C'è un profumo che ti riporta indietro di trent'anni in un istante: il sugo della domenica, il pane appena sfornato, una torta che non mangi da decenni. Il cibo è il più fedele custode della nostra memoria, e non è un caso.
Il senso più antico
L'olfatto e il gusto sono legati alle parti più antiche del cervello, quelle vicine alle emozioni e ai ricordi. Per questo un sapore può aprire una porta che ragionando non troveremmo mai. Non ricordiamo: riviviamo, con un'intensità che le foto non hanno.
I sapori che non torneranno
Ci sono piatti legati a persone che non ci sono più, a cucine che non esistono più. Rifarli è un modo di tenerle vicine. Eppure non sanno mai esattamente come allora: perché manca quella cucina, quelle mani, quell'età in cui tutto sapeva di più.

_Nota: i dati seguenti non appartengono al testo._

(* ===== verification/CheckoutRuns.v ===== *)
(** * CheckoutRuns: overlapping checkout requests

    Any number of requests are between the transactions of
    [src/app/api/billing/checkout/route.ts], Stripe serves their calls, users
    pay, webhooks arrive, processes die. The runs keep the one promise all the
    fences of the route are there for: a workspace never has two Checkout
    Sessions that can be paid.

    Stripe is described by the rules of the step relation, which are its
    documentation: a key is answered with the session made under it for 24
    hours, a session lives at most 24 hours, and a refused key stays refused
    and has no session. [skew] bounds how far the gateway clock is from the
    database's, [lag] how long a request takes from its decision to its call;
    the hour the route keeps in reserve has to cover both. *)

From S2P Require Import Prelude DatabaseTime JobStatus Json Schema Authority Availability Payload.
From S2P Require Import PrinterVirtual Capability Entitlements Samples JobProtocol JobDelivery.
From S2P Require Import JobMaintenance AgentJobs JobService Lifecycle Billing BillingOperation StripeClient.
From S2P Require Import BillingCheckout.

(** ** Stripe's sessions and the requests under way *)

Record stripe_session := {
  ss_key : string;
  ss_tenant : string;
  ss_answer : StripeApiResponse;
  ss_created : Z;
  ss_expires : Z;
  ss_paid : bool;
}.

Definition pay (s : stripe_session) : stripe_session := {|
  ss_key := ss_key s; ss_tenant := ss_tenant s; ss_answer := ss_answer s; ss_created := ss_created s;
  ss_expires := ss_expires s; ss_paid := true |}.

(** What a request waits for. *)
Inductive request_phase : Type :=
| ph_verify (sub : string) (customer : option string) (revision : Z) (key : option string)
| ph_stale (key customer : option string) (revision : Z)
| ph_ready (key : string) (customer : option string) (params : json)
| ph_fenced (key : string) (at_ : Z)
| ph_answered (key : string) (s : StripeApiResponse)
| ph_rejected (key : string).

Record checkout_request := Req {
  rq_manager : ManagerClaims;
  rq_planId : string;
  rq_plan : plan_prices;
  rq_base : option string;
  rq_decided : Z;
  rq_phase : request_phase;
}.

Definition rq_tenant (p : checkout_request) : string := mc_tenantId (rq_manager p).

Definition in_phase (ph : request_phase) (p : checkout_request) : checkout_request :=
  Req (rq_manager p) (rq_planId p) (rq_plan p) (rq_base p) (rq_decided p) ph.

(** The request a decided state leaves running. *)
Definition follow (m : ManagerClaims) (planId : string) (plan : plan_prices) (base : option string) (n : Z)
    (s : CheckoutState) : list checkout_request :=
  match s with
  | verify_subscription sub c rev key => [Req m planId plan base n (ph_verify sub c rev key)]
  | reconcile_stale _ key c _ _ rev => [Req m planId plan base n (ph_stale key c rev)]
  | checkout_proceed _ key c params => [Req m planId plan base n (ph_ready key c params)]
  | _ => []
  end.

(** [cw_intents] remembers whose intent a key was, and since when;
    [cw_refused] the keys Stripe has definitively refused. *)
Record checkout_world := W {
  cw_now : Z;
  cw_db : billing_db;
  cw_intents : gmap string (string * Z);
  cw_sessions : list stripe_session;
  cw_refused : gset string;
  cw_requests : list checkout_request;
}.

Definition mint (uuid t : string) (n : Z) (s : CheckoutState) (I : gmap string (string * Z))
    : gmap string (string * Z) :=
  match s with
  | checkout_proceed _ key _ _ => if key == intent_key uuid then <[key := (t, n)]> I else I
  | _ => I
  end.

Definition has_intent (r : billing_row) : bool := is_creating r || intent_open r.

(** The columns of an intent. *)
Definition intent_columns (r : billing_row) :=
  (bs_checkoutStatus r, bs_checkoutPlanId r, bs_checkoutIdempotencyKey r, bs_checkoutIntentCreatedAt r,
   bs_checkoutSessionExpiresAt r).

(** What webhooks are taken to do to a row with an intent: an event that ends a
    subscription does not arrive while another checkout is pending, and a
    completed checkout is the one that was paid. *)
Definition faithful (S : list stripe_session) (r r' : billing_row) : Prop :=
  has_intent r = true → bs_checkoutStatus r' ≠ "none" ∧
  (bs_checkoutStatus r' = "completed" →
   ∃ s, s ∈ S ∧ bs_checkoutIdempotencyKey r = Some (ss_key s) ∧ ss_paid s = true).

(** A write of another route: a pending intent stays as it is and its
    [updated_at] does not go back. A new row has no intent. *)
Definition unrelated (n : Z) (r : option billing_row) (r' : billing_row) : Prop :=
  match r with
  | Some r => intent_columns r' = intent_columns r ∧
              (is_creating r = true → bs_updatedAt r ≤ bs_updatedAt r' ≤ n)
  | None => bs_checkoutStatus r' = "none"
  end.

(** Cancelling and resuming are such writes. *)
Lemma set_row_unrelated n b t r r' :
  bd_subscriptions b !! t = Some r → intent_columns r' = intent_columns r → bs_updatedAt r ≤ bs_updatedAt r' ≤ n →
  (∀ t r, bd_subscriptions b !! t = Some r → bs_updatedAt r ≤ n) →
  ∀ t0 r0, bd_subscriptions (set_row t r' b) !! t0 = Some r0 → unrelated n (bd_subscriptions b !! t0) r0.
Proof.
  intros Hr Hcol Hup Hall t0 r0. cbn. intros [[<- <-]|[_ Hr0]]%lookup_insert_Some; [by rewrite Hr|].
  rewrite Hr0. split; [done|]. specialize (Hall _ _ Hr0). lia.
Qed.

Lemma operations_unrelated n b t o s answer :
  (∀ t r, bd_subscriptions b !! t = Some r → bs_updatedAt r ≤ n) →
  (∀ m uuid ck d a s' b', clock_timestamp ck = n → claim m o uuid ck d a b = Ok (s', b') →
     ∀ t0 r0, bd_subscriptions b' !! t0 = Some r0 → unrelated n (bd_subscriptions b !! t0) r0) ∧
  (∀ t0 r0, bd_subscriptions (conclude t o s answer n b).2 !! t0 = Some r0 → unrelated n (bd_subscriptions b !! t0) r0).
Proof.
  intros Hall.
  assert (∀ t0 r0, bd_subscriptions b !! t0 = Some r0 → unrelated n (bd_subscriptions b !! t0) r0) as Hsame.
  { intros t0 r0 Hr0. rewrite Hr0. split; [done|]. specialize (Hall _ _ Hr0). lia. }
  split.
  - intros m uuid ck d a s' b' Hck [(_ & -> & _)|(r & r' & Hr & Hrow & ->)]%claim_billing_inv; [done|].
    destruct r' as [r'|]; [|done]. rewrite Hck in Hrow. pose proof (Hall _ _ Hr).
    assert (intent_columns r' = intent_columns r ∧ bs_updatedAt r' = n) as [Hcol Hup].
    { unfold claim_subscription in Hrow. repeat (case_match; simplify_eq; try done). }
    eapply set_row_unrelated; [done|done|lia|done].
  - assert (∀ r v, bd_subscriptions b !! t = Some r → ∀ t0 r0,
      bd_subscriptions (set_row t (v (cleared n r)) b) !! t0 = Some r0 → v = id ∨ v = with_cancelAtPeriodEnd (op_cancelAtPeriodEnd o) →
      unrelated n (bd_subscriptions b !! t0) r0) as Hset.
    { intros r v Hr t0 r0 H0 Hv. pose proof (Hall _ _ Hr). revert t0 r0 H0.
      destruct Hv as [-> | ->]; (eapply set_row_unrelated; [done|done|cbn; lia|done]). }
    intros t0 r0. unfold conclude, finalize, release_claim.
    repeat case_match; simplify_eq/=; try (intros ?; by eapply Hsame).
    all: intros H0; first [eapply (Hset _ id); [done|exact H0|by left]
      | eapply (Hset _ (with_cancelAtPeriodEnd (op_cancelAtPeriodEnd o))); [done|exact H0|by right]].
Qed.

Section runs.
Context (skew lag : Z).

Definition clock_at (n : Z) (ck : clock) : Prop := clock_timestamp ck = n ∧ now ck ≤ n.
Definition near (n gw : Z) : Prop := n - skew ≤ gw ≤ n + skew.

(** Stripe's answers to a call under a key. *)
Inductive stripe_serves (n : Z) (S : list stripe_session) (R : gset string) (key t : string)
    : list stripe_session → gset string → request_phase → Prop :=
| ss_replayed s :
    s ∈ S → ss_key s = key → n < ss_created s + hours 24 →
    stripe_serves n S R key t S R (ph_answered key (ss_answer s))
| ss_made s :
    (∀ s', s' ∈ S → ss_key s' = key → ss_created s' + hours 24 ≤ n) → key ∉ R →
    ss_key s = key → ss_tenant s = t → ss_created s = n → n < ss_expires s ≤ n + hours 24 →
    (∀ x, sa_expires_at (ss_answer s) = Some x → ss_expires s = 1000 * x) →
    stripe_serves n S R key t (S ++ [s]) R (ph_answered key (ss_answer s))
| ss_refused :
    (∀ s', s' ∈ S → ss_key s' ≠ key) →
    stripe_serves n S R key t S ({[key]} ∪ R) (ph_rejected key).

- Il piatto della nonna che cerchiamo di rifare uguale e non viene mai.
- Il dolce delle feste che riporta tutta una famiglia.
- L'odore di una cucina che basta a farci sentire a casa.
Cucinare per ricordare
Quando rifacciamo una ricetta di famiglia, non stiamo solo preparando una cena. Stiamo compiendo un rito della memoria, tramandando un gesto, tenendo in vita chi ce l'ha insegnato. Ogni piatto ereditato è una piccola eredità affettiva.
Costruire ricordi nuovi
Vale anche al contrario: i sapori di oggi diventeranno la memoria di domani per chi ci sta accanto. I bambini che cucinano con noi ricorderanno questi odori per tutta la vita. Stiamo, senza saperlo, seminando i loro ricordi.
Il cibo è la più tenera delle macchine del tempo: basta un profumo per essere di nuovo bambini, nella cucina di chi ci ha voluto bene.